In the ACT Supreme Court today, a judge will open the first trial in relation to war crimes committed by Australian special forces in Afghanistan. But the man in the dock is not any of the soldiers accused of executing civilians in cold blood. It is David McBride, the military lawyer who blew the whistle and helped publicly expose the allegations.
McBride was working with the military when he saw evidence of war crimes and took his concerns up the chain of command. He was worried that the “operators” — the soldiers working in the field — would take the blame for what he ultimately regarded as lousy leadership. But when nobody responded, he went to the Australian Federal Police (AFP), and when still nothing happened, he finally went to the ABC with a dossier that it eventually published as the “Afghan Files”.
The files were explosive. They exposed details of how SAS soldiers allegedly executed unarmed men and boys. Some marked AUSTEO — “Australian Eyes Only” — spoke of “problems” within special forces, an “organisational culture” including a “warrior culture” and a willingness by officers to turn a blind eye to poor behaviour.
Years later, the Inspector-General of the Australian Defence Force (IGADF) Afghanistan Inquiry, known as the Brereton Report, vindicated all that McBride complained of, and referred numerous cases to the AFP for criminal investigation.
So why is the lawyer-turned-whistleblower facing charges that could send him to prison for the rest of his life?
McBride is facing five charges, including one of theft of Commonwealth property (the reams of paper documents that he handed to the ABC), two of unauthorised disclosure of information under the Crimes Act, and two of breaches of the Defence Act. McBride has pleaded not guilty. But he has openly acknowledged that he was the ABC’s source, and the documents likely included information that breached those other two laws.
McBride is therefore expected to argue that he was acting in line with his highest responsibility as a public servant, literally serving the interests of the public by exposing patently bad behaviour, rather than the Defence Department which was interested in maintaining secrecy.
In October last year, McBride was forced to withdraw a formal “public interest” whistleblowing defence when it became clear that if he pressed ahead, the government would seek to prevent him from using relevant evidence under national security laws. This is absurd, given that the whole point of the Public Interest Disclosure Act is to, well, protect disclosures that are in the public interest.
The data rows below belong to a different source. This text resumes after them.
(** A load that succeeds read a buffer that exists, that no writer holds
    and that decodes. *)
Lemma load_greeting_ok (a : AccountInfo) (m : Machine) (g : GreetingAccount) :
  snd (load_greeting a m) = Ok g <->
  exists buf, data_store m !! data a = Some buf /\ try_from_slice buf = Ok g /\
              flag_of m (data a) <> Writing.
Proof.
  split.
  - unfold load_greeting, pbind, borrow_data.
    destruct (data_store m !! data a) as [buf|]; [|discriminate].
    case_decide; [discriminate|]. simpl.
    destruct (try_from_slice buf) eqn:Hg; simpl; intros; inv_outcome. eauto.
  - intros (buf & Hb & Hg & Hf). rewrite (load_greeting_eq a m buf Hb Hf), Hg.
    reflexivity.
Qed.

(** A store that succeeds wrote to a buffer that exists and that nothing
    borrows. *)
Lemma store_greeting_ok (a : AccountInfo) (m : Machine) (g : GreetingAccount) :
  snd (store_greeting a g m) = Ok tt ->
  exists buf, data_store m !! data a = Some buf /\ flag_of m (data a) = Unused.
Proof.
  unfold store_greeting, pbind, borrow_data_mut.
  destruct (data_store m !! data a) as [buf|]; [|discriminate].
  case_decide; [eauto|discriminate].
Qed.

(** Storing over a buffer that decoded and that nothing borrows cannot
    fail. *)
Lemma store_greeting_decoded a m buf (g g' : GreetingAccount) :
  data_store m !! data a = Some buf -> flag_of m (data a) = Unused ->
  try_from_slice buf = Ok g ->
  store_greeting a g' m = (stored a (serialize g') m, Ok tt).
Proof.
  intros Hb Hf Hg. unfold store_greeting, pbind.
  rewrite (borrow_data_mut_valid a m buf Hb Hf).
  rewrite (serialize_into_decoded buf g g' Hg). reflexivity.
Qed.

(** Storing into a buffer that a reader holds panics before it writes. *)
Lemma store_greeting_borrowed a m buf (g' : GreetingAccount) :
  data_store m !! data a = Some buf -> flag_of m (data a) <> Unused ->
  store_greeting a g' m = (m, Panic AlreadyBorrowed).
Proof.
  intros Hb Hf. unfold store_greeting, pbind.
  rewrite (borrow_data_mut_borrowed a m buf Hb Hf). reflexivity.
Qed.
(* ===== verification/Tests.v ===== *)
(** * The unit test of the repository ([lib.rs], [mod test])

    [test_sanity] builds one account of four zero bytes owned by the program,
    checks that the counter reads 0, invokes the entry point with an empty
    instruction buffer and expects the counter to read 1, then 2.  The test
    is modelled as it is written: [unwrap] panics on an [Err], [assert_eq!]
    panics on a mismatch.

    With the decoder of [instruction.rs] the empty buffer is rejected, so the
    first [unwrap] panics: the test as written fails.  The test passes
    exactly with the instruction buffers that decode to [Increment]
    ([test_sanity_passes_iff]). *)

From Stdlib Require Import ZArith Lia List String Strings.Byte.
From stdpp Require Import base tactics option list gmap strings.
From S2P Require Import Prelude Word Runtime Instruction Greeting Processor.

#[local] Open Scope prog_scope.

(** [r.unwrap()]. *)
Definition unwrap {E E' A} (r : outcome E A) : outcome E' A :=
  match r with
  | Ok a => Ok a
  | Err _ => Panic UnwrapOnErr
  | Panic p => Panic p
  end.

(** Runs a statement and unwraps its result. *)
Definition unwrapped {S E A} (c : prog S E A) : prog S E A :=
  fun s => (fst (c s), unwrap (snd (c s))).

(** [assert_eq!(a, b)] on integers. *)
Definition assert_eq {S E} (a b : Z) : prog S E unit :=
  plift (if decide (a = b) then Ok tt else Panic AssertionFailed).

(** [let program_id = Pubkey::default();] *)
Definition sanity_program_id : Pubkey := Pubkey_default.

(** The cells that [&mut lamports] and [&mut data] refer to. *)
Definition sanity_lamports_loc : loc := 1%positive.
Definition sanity_data_loc : loc := 2%positive.

(** [let key = Pubkey::default();] and [let owner = Pubkey::default();] *)
Definition sanity_key : Pubkey := Pubkey_default.
Definition sanity_owner : Pubkey := Pubkey_default.

(** [AccountInfo::new(&key, false, true, &mut lamports, &mut data, &owner,
    false, Epoch::default())]. *)
Definition sanity_account : AccountInfo :=
  mkAccountInfo sanity_key false true sanity_lamports_loc sanity_data_loc
    sanity_owner false 0.

(** [let accounts = vec![account];] *)
Definition sanity_accounts : list AccountInfo := [sanity_account].

(** [lamports = 0] and [data = vec![0; mem::size_of::<u32>()]], in cells
    that nothing borrows. *)
Definition sanity_machine : Machine :=
  mkMachine {[ sanity_data_loc := replicate 4 x00 ]}
            {[ sanity_lamports_loc := 0%Z ]} ∅ [].

(** [let instruction_data: Vec<u8> = Vec::new();] *)
Definition sanity_instruction_data : list byte := [].

(** [GreetingAccount::try_from_slice(&accounts[0].data.borrow()).unwrap().counter];
    [accounts] is not empty in the test. *)
Definition sanity_counter (accounts : list AccountInfo) : Prog Z :=
  match accounts with
  | a :: _ => do? g <- unwrapped (load_greeting a) ;; pret (counter g)
  | [] => plift (Panic SliceIndexOutOfRange)
  end.

(** The body of the test, for a given instruction buffer. *)
Definition test_sanity_with (oc : bool) (instruction_data : list byte) : Prog unit :=
  let accounts := sanity_accounts in
  do? c <- sanity_counter accounts ;;
  assert_eq c 0 ;;;
  unwrapped (process_instruction oc sanity_program_id accounts instruction_data) ;;;
  do? c <- sanity_counter accounts ;;
  assert_eq c 1 ;;;
  unwrapped (process_instruction oc sanity_program_id accounts instruction_data) ;;;
  do? c <- sanity_counter accounts ;;
  assert_eq c 2.

(** [fn test_sanity()]. *)
Definition test_sanity (oc : bool) : Machine * outcome ProgramError unit :=
  test_sanity_with oc sanity_instruction_data sanity_machine.

(** ** Steps of the test *)

Lemma sanity_counter_reads (a : AccountInfo) (rest : list AccountInfo) (m : Machine)
    (buf : list byte) (g : GreetingAccount) :
  data_store m !! data a = Some buf -> flag_of m (data a) <> Writing ->
  try_from_slice buf = Ok g ->
  sanity_counter (a :: rest) m = (m, Ok (counter g)).
Proof.
  intros Hd Hf Hg. unfold sanity_counter, unwrapped, pbind.
  rewrite (load_greeting_eq a m buf Hd Hf), Hg. reflexivity.
Qed.

(** The test looks at the instruction bytes through [unpack] only. *)
Lemma test_sanity_with_decoded (oc : bool) (data1 data2 : list byte) :
  unpack data1 = unpack data2 -> test_sanity_with oc data1 = test_sanity_with oc data2.
Proof.
  intros H. unfold test_sanity_with.
  rewrite (process_instruction_decoded oc _ _ data1 data2 H). reflexivity.
Qed.

(** With an instruction that sets the counter to a value other than 1, the
    first call succeeds and the assertion after it fails. *)
Lemma test_sanity_set (oc : bool) (data : list byte) (v : Z) :
  unpack data = Ok (Set_ v) -> v <> 1%Z ->
  snd (test_sanity_with oc data sanity_machine) = Panic AssertionFailed.
Proof.
  intros Hu Hv. unfold test_sanity_with.
  pose proof (process_stores oc sanity_program_id sanity_accounts data sanity_machine
                (Set_ v) sanity_account [] (replicate 4 x00)) as Hrun.
  cbn zeta in Hrun. rewrite andb_false_r in Hrun.
  specialize (Hrun eq_refl Hu eq_refl eq_refl eq_refl eq_refl eq_refl).
  rewrite (pbind_ok _ _ sanity_machine sanity_machine 0%Z) by reflexivity.
  rewrite (pbind_ok _ _ sanity_machine sanity_machine tt) by reflexivity.
  erewrite pbind_ok by (unfold unwrapped; rewrite Hrun; reflexivity).
  erewrite pbind_ok.
  2: { eapply (sanity_counter_reads _ _ _ (serialize (mkGreetingAccount v))).
       - apply lookup_insert_eq.
       - by vm_compute.
       - apply try_from_slice_serialize. exact (unpack_ok_instruction_ok _ _ Hu). }
  erewrite pbind_panic; [reflexivity|].
  unfold assert_eq, plift. cbn [counter]. rewrite decide_False by exact Hv. reflexivity.
Qed.

(** C19: the test passes exactly with the instruction buffers that decode to
    [Increment], in either build: with every other buffer the first
    [unwrap] or one of the assertions panics. *)
Theorem test_sanity_passes_iff (oc : bool) (instruction_data : list byte) :
  snd (test_sanity_with oc instruction_data sanity_machine) = Ok tt <->
  unpack instruction_data = Ok Increment.
Proof.
  split.
  - destruct (unpack instruction_data) as [[| |v]|e|p] eqn:Hu; [done| | | |]; intros Hrun;
      exfalso; revert Hrun.
    + rewrite (test_sanity_with_decoded oc instruction_data [x01] Hu).
      destruct oc; vm_compute; discriminate.
    + destruct (decide (v = 1%Z)) as [-> | Hv].
      * rewrite (test_sanity_with_decoded oc instruction_data [x02; x01; x00; x00; x00] Hu).
        destruct oc; vm_compute; discriminate.
      * rewrite (test_sanity_set oc instruction_data v Hu Hv). discriminate.
    + assert (e = InvalidInstructionData) as ->
        by (case_unpack (unpack_cases instruction_data); congruence).
      rewrite (test_sanity_with_decoded oc instruction_data [] Hu).
      destruct oc; vm_compute; discriminate.
    + destruct (unpack_not_panic _ _ Hu).
  - intros Hu. rewrite (test_sanity_with_decoded oc instruction_data [x00] Hu).
    destruct oc; vm_compute; reflexivity.
Qed.

(** The same test passes when the instruction buffer holds the tag of
    [Increment], and leaves the counter at 2. *)
Theorem test_sanity_passes_with_increment (oc : bool) :
  snd (test_sanity_with oc [x00] sanity_machine) = Ok tt /\
  data_store (fst (test_sanity_with oc [x00] sanity_machine)) !! sanity_data_loc
  = Some [x02; x00; x00; x00].
Proof. destruct oc; vm_compute; split; reflexivity. Qed.

(** The test as the repository has it: its buffer is empty, which [unpack]
    rejects, so it does not pass. *)
Lemma test_sanity_passes_iff_witness :
  (snd (test_sanity true) = Ok tt <-> unpack sanity_instruction_data = Ok Increment) /\
  unpack sanity_instruction_data = Err InvalidInstructionData.
Proof. split; [apply test_sanity_passes_iff | reflexivity]. Defined.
Attorney-General Mark Dreyfus insists he believes in transparency in government, yet has refused to exercise his power to drop the charges and send a clear signal that he is genuine about reforming the culture of secrecy that has infected the Australian government.
Dreyfus has acknowledged that the system is not working as it should and ordered two separate reviews — one of the Public Interest Disclosure Act and the wider ecosystem of support for whistleblowers, and another of national security-related secrecy laws to see how they can be amended to protect press freedom. Both are laudable, but meaningless as long as McBride remains on trial.
To be clear, McBride’s case is a serious foundational challenge to our democracy. As a coalition of civil society groups recently told a parliamentary inquiry: “Presently, in Australia, the balance between secrecy and transparency is unjustifiably and undemocratically tilted in favour of secrecy.”
To deal with the problem, the government needs to make at least three substantial changes. First, it needs to follow through with its commitment to reforming whistleblower laws, dramatically strengthening the public interest test, and establishing an independent whistleblower authority to support people such as McBride.
Second, it needs to introduce a media freedom act that effectively enshrines the media as the whistle-of-last resort, with a hard-wired presumption in favour of publishing. My organisation, the Alliance for Journalists’ Freedom, is working on a draft that we believe would dramatically shift that culture of secrecy.
We are not arguing the media should have the right to publish whatever it wants regardless of the consequences, but investigators would be obliged to show a compelling overriding public interest in investigating a journalist’s sources and suppressing publishing.
If those changes were in place before the ABC published its “Afghan Files”, it is hard to see how the government could prosecute genuine whistleblowers acting in the public interest.
Which brings me to the third change Dreyfus needs to make: don’t let a whistleblower go to jail.